The Sevillana is a colourful and exciting style of song and dance somewhat similar in style to Flamenco. Flamenco purists, however, disregard Sevillanas as an impure dance form (the dance is choreographed to a pre-established routine), often confusing tourists that believe it is Flamenco.
Considered the most popular dance style in Spain today, it can trace its origins back to the era of the Catholic Monarchs (Isabel of Castile and Ferdinand of Aragon) around the 15th Century, in Castile.
It is believed that the Sevillanas were developed from the Castilian version, Seguidillas. Over the centuries, and especially in the 18th Century, the Sevillanas mixed with other Spanish dance forms, like Flamenco, to produce the large variety of dances you can find today (Sevillanas Boleras, Corraleras, Biblicas, Rocieras, and Marineras to name just a few).
Sevillanas consists of 3 elements: the dance, the song and the music.

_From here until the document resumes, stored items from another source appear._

(** ** [DatabaseRecord] *)

Record DatabaseRecord : Type := {
  db_id : Z;
  db_uuid : list Z;
  db_name : list Z;
  db_cipherId : list Z;
  db_description : option (list Z);
  db_maxTableCount : Z
}.

#[export] Instance DatabaseRecord_eq_dec : EqDecision DatabaseRecord.
Proof. solve_decision. Defined.

(** The keys of [DatabaseRegistry]. *)
#[export] Instance DatabaseRecord_index : Indexed DatabaseRecord := {
  m_id_of := db_id;
  unique a b := bool_decide (db_uuid a = db_uuid b) || bool_decide (db_name a = db_name b)
}.

Definition DatabaseRecord_classUuid : list Z := [0x34; 0x62; 0x31; 0x47; 0x92; 0x11; 0x46; 0xdd; 0xa5; 0xcc; 0x83; 0xf8; 0x8c; 0x00; 0x14; 0x76].
Definition DatabaseRecord_kClassVersion : Z := 0.

Definition DatabaseRecord_eqb (a b : DatabaseRecord) : bool :=
  (db_id a =? db_id b) && bool_decide (db_uuid a = db_uuid b) && bool_decide (db_name a = db_name b) &&
  bool_decide (db_cipherId a = db_cipherId b) && bool_decide (db_description a = db_description b) && (db_maxTableCount a =? db_maxTableCount b).

Definition DatabaseRecord_getSerializedSize (r : DatabaseRecord) (version : Z) : Z :=
  16 + getVarIntSize false W32 version + getVarIntSize false W32 (db_id r) + 16 + getSerializedSize_string (db_name r) +
  getSerializedSize_string (db_cipherId r) + getSerializedSize_opt getSerializedSize_string (db_description r) +
  getVarIntSize false W32 (db_maxTableCount r).
Definition handle (env : request_env) (c : Z) (r : Request) : IM unit :=
  match r with
  | CreateUser name realName description active => createUser maxUsers env name realName description active c ;;' mret tt
  | DropUser name userMustExist => dropUser env name userMustExist c
  | UpdateUser name params => updateUser env name params c
  | CreateUserAccessKey userName keyName text description active => createUserAccessKey env userName keyName text description active c ;;' mret tt
  | DropUserAccessKey userName keyName mustExist => dropUserAccessKey env userName keyName mustExist c
  | UpdateUserAccessKey userName keyName params => updateUserAccessKey env userName keyName params c
  | CreateUserToken userName tokenName value description e => createUserToken env userName tokenName value description e c ;;' mret tt
  | DropUserToken userName tokenName mustExist => dropUserToken env userName tokenName mustExist c
  | UpdateUserToken userName tokenName params => updateUserToken env userName tokenName params c
  | CheckUserToken userName tokenName value => checkUserToken env userName tokenName value
  | GrantObjectPermissions userId databaseId objectType objectId permissions g =>
      grantObjectPermissionsToUser env userId databaseId objectType objectId permissions g c
  | GrantTablePermissions userName databaseName tableName permissions g => grantTablePermissionsToUser databases env userName databaseName tableName permissions g c
  | RevokeTablePermissions userName databaseName tableName permissions => revokeTablePermissionsFromUser databases env userName databaseName tableName permissions c
  | RevokeAllObjectPermissions databaseId objectType objectId => revokeAllObjectPermissionsFromAllUsers env databaseId objectType objectId c
  | Authenticate userName signature challenge uuids => authenticateUser uuids userName signature challenge ;;' mret tt
  | AuthenticateToken userName token => authenticateUser_token env userName token ;;' mret tt
  | EndSession uuid => endSession uuid
  end.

The music that accompanies the Sevillanas dancers tends to be rather simple, although songs have a wide variety of lyrics and themes, mostly based on the countryside, the daily life in the neighbourhood, the marvels of Seville and the famous annual Sevillano pilgrimage to El Rocío, including criticisms, warnings and funny stories.
Los Hermanos Reyes from Castilleja de la Cuesta, near Seville, were revolutionary in this field as they continually changed the entire melody, yet managed to be original every time, never repeating a Sevillana.
Listen to ‘Sevillanas de la ermita’ by Los Hermanos Reyes.
As for the dance, it can be very erotic and sensual, although the pair will never touch each other until the final moments when the man will put his arm around the waist of the woman to finish the dance. The sevillana was originally a courting dance where the man sets out to woo the woman in a display similar to two mating flamingos.
Today it is performed at weddings, family gatherings and all kind of parties throughout Spain, but especially during ferias in Andalucia, when women wear their authentic Traje Gitanas, the colourful polka-dot dresses that add a swirling character and grace to the dance.
It is always amazing to see a whole dance floor erupt with people performing the Sevillana, no matter what age. Children are encouraged from a very young age, and there is no embarrassment involved, just a passion for the dance.
In case we have convinced you to go to Spain and discover this incredible music/dance style, the Seville Fair every year in April is a great time to go! Alternatively, the exciting and lively 524 year-old Jerez Horse Fair will take place between the 10th and 17th May this year , near Seville.
This event gives ample space for the displays of the finest horses of Jerez, as synonymous with the city as sherry and Flamenco. People eat, drink and dance Sevillanas, Rumbas, Bulerias and other traditional dances in one of the beautifully decorated casitas (small bars) until the early hours of the morning, resulting in an incredible atmosphere.